Collected data entries:
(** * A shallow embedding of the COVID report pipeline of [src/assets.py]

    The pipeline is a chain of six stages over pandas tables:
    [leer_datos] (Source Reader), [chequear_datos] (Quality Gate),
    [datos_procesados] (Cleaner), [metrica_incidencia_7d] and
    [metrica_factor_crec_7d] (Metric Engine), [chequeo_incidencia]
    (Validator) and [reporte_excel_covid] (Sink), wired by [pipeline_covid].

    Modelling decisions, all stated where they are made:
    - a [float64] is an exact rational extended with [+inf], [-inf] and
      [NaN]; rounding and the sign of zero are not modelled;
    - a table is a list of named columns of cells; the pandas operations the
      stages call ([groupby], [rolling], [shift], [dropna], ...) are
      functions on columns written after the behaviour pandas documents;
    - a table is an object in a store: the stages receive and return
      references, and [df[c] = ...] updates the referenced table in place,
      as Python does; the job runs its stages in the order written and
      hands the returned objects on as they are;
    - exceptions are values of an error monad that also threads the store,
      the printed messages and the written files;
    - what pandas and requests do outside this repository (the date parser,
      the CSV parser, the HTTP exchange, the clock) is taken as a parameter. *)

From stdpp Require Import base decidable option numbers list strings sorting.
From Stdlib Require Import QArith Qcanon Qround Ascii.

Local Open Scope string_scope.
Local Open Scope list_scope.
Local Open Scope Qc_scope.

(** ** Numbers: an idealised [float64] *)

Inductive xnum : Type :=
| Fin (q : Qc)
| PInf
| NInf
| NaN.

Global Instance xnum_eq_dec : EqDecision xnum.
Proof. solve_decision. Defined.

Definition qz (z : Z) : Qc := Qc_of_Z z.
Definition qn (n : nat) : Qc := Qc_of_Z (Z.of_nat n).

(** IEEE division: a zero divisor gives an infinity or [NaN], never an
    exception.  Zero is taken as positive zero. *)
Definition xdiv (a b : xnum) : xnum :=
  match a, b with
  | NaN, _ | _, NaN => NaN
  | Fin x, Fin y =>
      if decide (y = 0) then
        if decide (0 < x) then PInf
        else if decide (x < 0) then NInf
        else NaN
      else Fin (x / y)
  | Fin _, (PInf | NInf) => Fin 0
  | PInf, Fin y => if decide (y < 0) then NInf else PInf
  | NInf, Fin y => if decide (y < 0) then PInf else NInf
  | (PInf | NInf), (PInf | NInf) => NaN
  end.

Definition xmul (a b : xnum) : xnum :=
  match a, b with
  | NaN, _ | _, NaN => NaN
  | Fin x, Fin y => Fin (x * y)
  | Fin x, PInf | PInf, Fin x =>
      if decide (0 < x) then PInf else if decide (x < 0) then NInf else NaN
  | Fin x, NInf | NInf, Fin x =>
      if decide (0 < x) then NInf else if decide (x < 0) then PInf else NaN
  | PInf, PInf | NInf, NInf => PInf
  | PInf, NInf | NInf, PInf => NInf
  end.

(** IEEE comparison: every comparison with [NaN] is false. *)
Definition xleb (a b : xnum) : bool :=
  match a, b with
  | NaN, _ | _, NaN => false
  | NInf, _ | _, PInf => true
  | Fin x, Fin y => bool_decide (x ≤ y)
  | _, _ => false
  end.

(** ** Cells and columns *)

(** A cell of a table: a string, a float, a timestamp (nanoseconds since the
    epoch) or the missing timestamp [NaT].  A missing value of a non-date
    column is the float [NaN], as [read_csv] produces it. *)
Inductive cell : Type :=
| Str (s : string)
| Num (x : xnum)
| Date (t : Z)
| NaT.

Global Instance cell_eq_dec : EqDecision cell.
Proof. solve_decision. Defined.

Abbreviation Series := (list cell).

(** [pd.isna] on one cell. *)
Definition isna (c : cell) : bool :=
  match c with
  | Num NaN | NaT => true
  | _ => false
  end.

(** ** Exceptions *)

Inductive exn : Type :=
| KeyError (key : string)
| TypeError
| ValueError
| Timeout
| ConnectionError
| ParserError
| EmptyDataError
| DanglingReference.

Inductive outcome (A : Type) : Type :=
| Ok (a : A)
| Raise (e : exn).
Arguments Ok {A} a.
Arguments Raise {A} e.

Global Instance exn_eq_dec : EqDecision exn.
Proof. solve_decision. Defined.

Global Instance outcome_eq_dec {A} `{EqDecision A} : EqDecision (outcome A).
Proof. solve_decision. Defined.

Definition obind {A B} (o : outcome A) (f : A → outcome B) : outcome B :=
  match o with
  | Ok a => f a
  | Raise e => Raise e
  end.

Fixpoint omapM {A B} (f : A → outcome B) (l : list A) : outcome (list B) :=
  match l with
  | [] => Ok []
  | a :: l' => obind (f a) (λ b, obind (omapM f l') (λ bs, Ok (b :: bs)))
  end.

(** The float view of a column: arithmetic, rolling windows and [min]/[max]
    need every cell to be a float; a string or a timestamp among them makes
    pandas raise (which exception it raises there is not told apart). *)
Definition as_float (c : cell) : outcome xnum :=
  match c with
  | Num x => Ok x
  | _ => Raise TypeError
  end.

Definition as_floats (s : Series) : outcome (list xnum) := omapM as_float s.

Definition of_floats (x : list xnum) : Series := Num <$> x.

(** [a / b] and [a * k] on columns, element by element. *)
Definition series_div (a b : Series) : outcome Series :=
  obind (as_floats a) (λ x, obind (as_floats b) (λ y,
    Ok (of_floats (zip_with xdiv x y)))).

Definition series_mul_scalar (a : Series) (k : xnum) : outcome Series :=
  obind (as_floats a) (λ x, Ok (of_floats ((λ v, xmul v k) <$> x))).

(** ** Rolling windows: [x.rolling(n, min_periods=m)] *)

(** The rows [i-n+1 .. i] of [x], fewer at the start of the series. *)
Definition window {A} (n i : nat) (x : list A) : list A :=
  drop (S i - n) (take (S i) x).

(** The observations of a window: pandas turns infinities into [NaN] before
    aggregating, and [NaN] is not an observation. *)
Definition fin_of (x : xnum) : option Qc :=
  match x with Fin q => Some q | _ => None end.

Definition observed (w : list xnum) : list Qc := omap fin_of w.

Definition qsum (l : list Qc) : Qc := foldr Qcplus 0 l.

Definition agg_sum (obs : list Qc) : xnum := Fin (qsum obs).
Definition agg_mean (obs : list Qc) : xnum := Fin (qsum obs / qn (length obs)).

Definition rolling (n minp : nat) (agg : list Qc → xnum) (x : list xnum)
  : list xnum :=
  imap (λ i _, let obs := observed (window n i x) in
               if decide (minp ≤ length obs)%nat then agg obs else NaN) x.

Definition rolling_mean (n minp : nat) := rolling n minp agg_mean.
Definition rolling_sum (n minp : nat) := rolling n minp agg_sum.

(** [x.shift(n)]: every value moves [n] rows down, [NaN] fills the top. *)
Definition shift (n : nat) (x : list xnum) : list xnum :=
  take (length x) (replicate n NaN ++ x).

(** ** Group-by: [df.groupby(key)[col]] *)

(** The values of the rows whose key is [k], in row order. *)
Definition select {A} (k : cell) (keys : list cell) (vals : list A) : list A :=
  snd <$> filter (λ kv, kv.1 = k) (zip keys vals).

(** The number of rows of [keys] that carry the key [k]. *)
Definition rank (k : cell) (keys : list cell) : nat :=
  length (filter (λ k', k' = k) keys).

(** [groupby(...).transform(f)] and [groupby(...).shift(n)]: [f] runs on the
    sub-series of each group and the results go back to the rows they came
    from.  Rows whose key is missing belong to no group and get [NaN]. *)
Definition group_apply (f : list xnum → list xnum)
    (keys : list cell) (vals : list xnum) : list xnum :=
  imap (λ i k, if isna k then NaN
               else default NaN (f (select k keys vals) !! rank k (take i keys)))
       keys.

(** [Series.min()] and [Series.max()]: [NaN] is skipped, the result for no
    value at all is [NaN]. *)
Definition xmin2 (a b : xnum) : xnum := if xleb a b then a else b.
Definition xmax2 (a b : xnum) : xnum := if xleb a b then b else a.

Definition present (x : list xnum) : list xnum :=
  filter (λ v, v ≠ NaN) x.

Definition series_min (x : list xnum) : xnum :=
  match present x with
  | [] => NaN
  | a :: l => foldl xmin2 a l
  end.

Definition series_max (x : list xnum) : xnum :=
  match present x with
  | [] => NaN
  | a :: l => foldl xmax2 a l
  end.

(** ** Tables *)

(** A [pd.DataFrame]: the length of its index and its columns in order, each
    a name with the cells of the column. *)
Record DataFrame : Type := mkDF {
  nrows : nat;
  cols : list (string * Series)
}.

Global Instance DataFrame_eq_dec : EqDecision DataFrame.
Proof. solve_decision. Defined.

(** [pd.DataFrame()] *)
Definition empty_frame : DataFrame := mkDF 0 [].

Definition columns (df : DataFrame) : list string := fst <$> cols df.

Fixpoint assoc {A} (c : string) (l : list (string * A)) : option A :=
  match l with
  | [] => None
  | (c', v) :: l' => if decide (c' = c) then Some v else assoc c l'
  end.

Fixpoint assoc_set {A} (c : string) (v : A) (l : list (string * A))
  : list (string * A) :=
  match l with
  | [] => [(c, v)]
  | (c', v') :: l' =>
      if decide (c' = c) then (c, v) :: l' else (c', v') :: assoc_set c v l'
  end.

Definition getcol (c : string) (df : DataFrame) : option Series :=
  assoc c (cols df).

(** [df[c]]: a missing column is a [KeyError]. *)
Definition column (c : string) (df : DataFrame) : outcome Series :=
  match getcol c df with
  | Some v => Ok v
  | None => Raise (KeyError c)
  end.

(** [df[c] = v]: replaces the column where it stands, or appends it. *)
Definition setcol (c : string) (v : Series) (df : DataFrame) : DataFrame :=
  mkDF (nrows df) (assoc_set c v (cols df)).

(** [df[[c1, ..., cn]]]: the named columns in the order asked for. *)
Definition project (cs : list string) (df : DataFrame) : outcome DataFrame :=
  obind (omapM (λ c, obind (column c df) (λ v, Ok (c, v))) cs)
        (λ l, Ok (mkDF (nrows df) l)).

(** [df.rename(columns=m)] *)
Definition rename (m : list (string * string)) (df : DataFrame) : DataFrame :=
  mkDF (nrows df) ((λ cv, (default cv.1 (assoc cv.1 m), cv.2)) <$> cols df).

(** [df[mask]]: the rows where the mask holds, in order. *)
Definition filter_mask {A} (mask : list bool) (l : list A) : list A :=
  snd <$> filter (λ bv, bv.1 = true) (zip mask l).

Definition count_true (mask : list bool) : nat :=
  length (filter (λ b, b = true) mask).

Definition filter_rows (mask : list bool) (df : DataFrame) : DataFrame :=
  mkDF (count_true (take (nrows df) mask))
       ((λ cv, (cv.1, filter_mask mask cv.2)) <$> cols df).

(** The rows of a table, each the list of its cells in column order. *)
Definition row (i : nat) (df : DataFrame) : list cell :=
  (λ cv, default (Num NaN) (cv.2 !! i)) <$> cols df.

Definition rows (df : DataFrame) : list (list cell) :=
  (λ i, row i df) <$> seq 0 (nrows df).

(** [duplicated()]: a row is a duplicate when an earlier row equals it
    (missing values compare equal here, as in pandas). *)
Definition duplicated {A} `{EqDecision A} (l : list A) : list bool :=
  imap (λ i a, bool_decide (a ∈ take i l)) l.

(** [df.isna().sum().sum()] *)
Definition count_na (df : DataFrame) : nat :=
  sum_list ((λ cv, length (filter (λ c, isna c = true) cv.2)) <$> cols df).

...

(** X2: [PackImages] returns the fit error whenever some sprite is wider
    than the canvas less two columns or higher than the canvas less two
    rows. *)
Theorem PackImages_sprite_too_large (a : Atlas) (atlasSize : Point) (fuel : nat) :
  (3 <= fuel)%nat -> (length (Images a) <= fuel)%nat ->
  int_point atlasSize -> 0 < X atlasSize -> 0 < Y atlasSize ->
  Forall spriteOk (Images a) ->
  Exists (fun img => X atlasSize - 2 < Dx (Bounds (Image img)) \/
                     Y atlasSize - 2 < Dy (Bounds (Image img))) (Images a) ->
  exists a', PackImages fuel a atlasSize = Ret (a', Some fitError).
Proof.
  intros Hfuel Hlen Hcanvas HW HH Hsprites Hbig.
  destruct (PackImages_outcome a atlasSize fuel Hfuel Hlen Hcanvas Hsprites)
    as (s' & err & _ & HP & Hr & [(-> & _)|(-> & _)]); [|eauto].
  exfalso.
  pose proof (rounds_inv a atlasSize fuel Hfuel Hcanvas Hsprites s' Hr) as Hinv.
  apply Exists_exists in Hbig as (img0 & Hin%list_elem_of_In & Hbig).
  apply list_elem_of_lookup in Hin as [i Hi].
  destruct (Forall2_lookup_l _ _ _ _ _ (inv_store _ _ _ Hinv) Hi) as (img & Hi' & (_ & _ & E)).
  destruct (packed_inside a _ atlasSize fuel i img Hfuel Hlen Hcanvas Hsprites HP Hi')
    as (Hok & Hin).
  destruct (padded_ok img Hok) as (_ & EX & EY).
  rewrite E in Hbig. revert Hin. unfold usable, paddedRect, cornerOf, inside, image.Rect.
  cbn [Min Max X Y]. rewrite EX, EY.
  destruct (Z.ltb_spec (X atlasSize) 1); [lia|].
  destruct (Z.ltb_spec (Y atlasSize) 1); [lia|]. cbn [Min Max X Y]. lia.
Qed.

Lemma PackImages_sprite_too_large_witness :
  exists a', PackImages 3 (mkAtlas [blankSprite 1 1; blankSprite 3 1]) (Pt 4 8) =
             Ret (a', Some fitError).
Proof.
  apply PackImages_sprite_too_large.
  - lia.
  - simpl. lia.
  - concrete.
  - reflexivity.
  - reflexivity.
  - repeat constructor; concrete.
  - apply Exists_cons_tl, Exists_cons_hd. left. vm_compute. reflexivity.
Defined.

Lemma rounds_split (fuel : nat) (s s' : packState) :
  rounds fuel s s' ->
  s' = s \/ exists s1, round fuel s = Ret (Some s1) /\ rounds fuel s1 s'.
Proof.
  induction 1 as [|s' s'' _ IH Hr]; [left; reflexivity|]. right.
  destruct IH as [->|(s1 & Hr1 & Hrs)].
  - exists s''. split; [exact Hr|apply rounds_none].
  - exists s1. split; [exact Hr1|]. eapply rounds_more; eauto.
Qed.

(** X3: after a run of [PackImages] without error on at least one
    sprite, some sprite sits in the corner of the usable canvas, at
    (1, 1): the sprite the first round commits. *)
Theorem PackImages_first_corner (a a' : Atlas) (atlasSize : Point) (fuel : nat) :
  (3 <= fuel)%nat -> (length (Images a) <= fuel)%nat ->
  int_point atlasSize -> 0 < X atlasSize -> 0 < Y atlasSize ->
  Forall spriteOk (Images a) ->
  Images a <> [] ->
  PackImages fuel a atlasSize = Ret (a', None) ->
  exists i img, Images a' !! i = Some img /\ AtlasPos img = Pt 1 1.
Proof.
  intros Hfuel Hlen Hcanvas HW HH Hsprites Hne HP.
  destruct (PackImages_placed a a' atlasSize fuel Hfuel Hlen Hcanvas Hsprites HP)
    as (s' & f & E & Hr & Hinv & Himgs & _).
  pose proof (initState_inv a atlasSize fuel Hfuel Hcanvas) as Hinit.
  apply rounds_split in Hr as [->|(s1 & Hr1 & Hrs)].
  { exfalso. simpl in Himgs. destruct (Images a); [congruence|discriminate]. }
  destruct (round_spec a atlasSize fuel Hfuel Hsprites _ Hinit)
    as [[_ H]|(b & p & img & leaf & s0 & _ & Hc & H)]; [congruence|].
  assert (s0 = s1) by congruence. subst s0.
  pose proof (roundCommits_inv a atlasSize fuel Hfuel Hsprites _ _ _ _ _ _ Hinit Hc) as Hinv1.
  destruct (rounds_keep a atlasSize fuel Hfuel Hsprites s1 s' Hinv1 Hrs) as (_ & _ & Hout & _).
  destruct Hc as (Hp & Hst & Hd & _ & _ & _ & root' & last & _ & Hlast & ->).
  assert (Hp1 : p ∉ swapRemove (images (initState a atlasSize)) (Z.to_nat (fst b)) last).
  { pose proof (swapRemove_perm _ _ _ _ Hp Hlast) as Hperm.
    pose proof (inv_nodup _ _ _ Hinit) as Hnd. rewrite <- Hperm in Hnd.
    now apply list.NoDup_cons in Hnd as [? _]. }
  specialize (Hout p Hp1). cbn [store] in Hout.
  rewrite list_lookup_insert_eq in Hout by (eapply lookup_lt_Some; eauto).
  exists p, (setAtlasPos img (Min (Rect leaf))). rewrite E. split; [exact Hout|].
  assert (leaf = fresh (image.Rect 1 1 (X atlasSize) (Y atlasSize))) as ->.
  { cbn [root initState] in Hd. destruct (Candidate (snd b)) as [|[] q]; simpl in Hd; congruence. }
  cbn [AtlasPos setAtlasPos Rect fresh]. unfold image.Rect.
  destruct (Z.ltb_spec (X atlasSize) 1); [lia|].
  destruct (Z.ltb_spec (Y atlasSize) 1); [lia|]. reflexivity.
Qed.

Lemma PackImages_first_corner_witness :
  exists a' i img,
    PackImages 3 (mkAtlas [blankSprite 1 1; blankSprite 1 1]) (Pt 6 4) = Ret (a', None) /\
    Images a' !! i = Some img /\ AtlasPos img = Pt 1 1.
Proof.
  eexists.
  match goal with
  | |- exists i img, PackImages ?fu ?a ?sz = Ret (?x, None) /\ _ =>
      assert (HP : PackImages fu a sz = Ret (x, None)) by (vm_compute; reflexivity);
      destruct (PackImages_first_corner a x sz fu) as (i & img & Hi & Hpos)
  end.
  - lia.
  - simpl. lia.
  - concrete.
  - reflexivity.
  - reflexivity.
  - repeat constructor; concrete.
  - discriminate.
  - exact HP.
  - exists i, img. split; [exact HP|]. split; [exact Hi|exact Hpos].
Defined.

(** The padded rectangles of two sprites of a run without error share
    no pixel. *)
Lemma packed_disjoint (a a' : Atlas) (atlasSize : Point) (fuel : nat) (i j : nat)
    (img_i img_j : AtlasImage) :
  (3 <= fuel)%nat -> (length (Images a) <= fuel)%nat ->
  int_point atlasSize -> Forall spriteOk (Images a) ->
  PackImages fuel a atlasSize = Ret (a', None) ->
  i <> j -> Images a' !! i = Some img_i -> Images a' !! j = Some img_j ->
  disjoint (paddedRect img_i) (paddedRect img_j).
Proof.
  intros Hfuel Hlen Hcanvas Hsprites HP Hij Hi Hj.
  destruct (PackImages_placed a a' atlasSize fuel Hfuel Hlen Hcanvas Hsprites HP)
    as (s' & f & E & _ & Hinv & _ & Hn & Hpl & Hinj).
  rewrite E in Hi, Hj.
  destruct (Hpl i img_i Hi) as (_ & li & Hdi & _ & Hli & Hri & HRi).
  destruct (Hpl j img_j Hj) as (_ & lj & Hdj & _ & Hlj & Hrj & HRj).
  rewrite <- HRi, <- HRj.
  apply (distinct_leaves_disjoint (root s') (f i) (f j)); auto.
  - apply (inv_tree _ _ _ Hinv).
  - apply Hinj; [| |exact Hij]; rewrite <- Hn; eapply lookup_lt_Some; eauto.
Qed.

==

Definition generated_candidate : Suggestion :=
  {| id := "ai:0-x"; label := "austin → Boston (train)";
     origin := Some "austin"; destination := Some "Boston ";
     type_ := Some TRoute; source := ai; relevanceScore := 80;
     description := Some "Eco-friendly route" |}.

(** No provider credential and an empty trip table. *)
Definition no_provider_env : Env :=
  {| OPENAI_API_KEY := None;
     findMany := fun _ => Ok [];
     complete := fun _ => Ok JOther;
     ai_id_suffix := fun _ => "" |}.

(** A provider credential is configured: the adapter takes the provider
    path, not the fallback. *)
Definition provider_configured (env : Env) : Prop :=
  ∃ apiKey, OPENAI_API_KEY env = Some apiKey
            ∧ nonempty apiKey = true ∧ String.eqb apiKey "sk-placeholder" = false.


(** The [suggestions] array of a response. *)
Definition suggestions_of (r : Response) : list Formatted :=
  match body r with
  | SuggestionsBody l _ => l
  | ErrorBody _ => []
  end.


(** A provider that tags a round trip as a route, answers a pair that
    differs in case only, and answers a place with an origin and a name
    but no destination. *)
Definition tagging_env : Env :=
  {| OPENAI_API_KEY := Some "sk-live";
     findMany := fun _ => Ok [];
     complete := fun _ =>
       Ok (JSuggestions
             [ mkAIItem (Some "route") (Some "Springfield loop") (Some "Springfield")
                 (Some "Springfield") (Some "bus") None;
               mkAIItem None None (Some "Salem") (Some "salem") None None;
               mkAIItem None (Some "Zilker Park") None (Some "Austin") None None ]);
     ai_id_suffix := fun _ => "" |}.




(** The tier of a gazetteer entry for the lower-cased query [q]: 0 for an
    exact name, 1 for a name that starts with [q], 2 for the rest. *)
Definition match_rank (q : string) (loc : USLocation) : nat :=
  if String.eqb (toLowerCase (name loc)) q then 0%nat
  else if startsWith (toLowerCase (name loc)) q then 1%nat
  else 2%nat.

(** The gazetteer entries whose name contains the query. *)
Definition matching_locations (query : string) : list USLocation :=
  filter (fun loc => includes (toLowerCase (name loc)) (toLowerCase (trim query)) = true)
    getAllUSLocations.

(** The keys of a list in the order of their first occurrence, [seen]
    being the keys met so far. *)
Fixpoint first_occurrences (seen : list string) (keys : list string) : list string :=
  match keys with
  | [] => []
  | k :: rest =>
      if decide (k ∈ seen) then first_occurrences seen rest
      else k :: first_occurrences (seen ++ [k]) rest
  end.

# Directions
Go over the data above and copy every line that has the word "groupby" in it.

# Solution to this problem
      stages call ([groupby], [rolling], [shift], [dropna], ...) are
(** ** Group-by: [df.groupby(key)[col]] *)
(** [groupby(...).transform(f)] and [groupby(...).shift(n)]: [f] runs on the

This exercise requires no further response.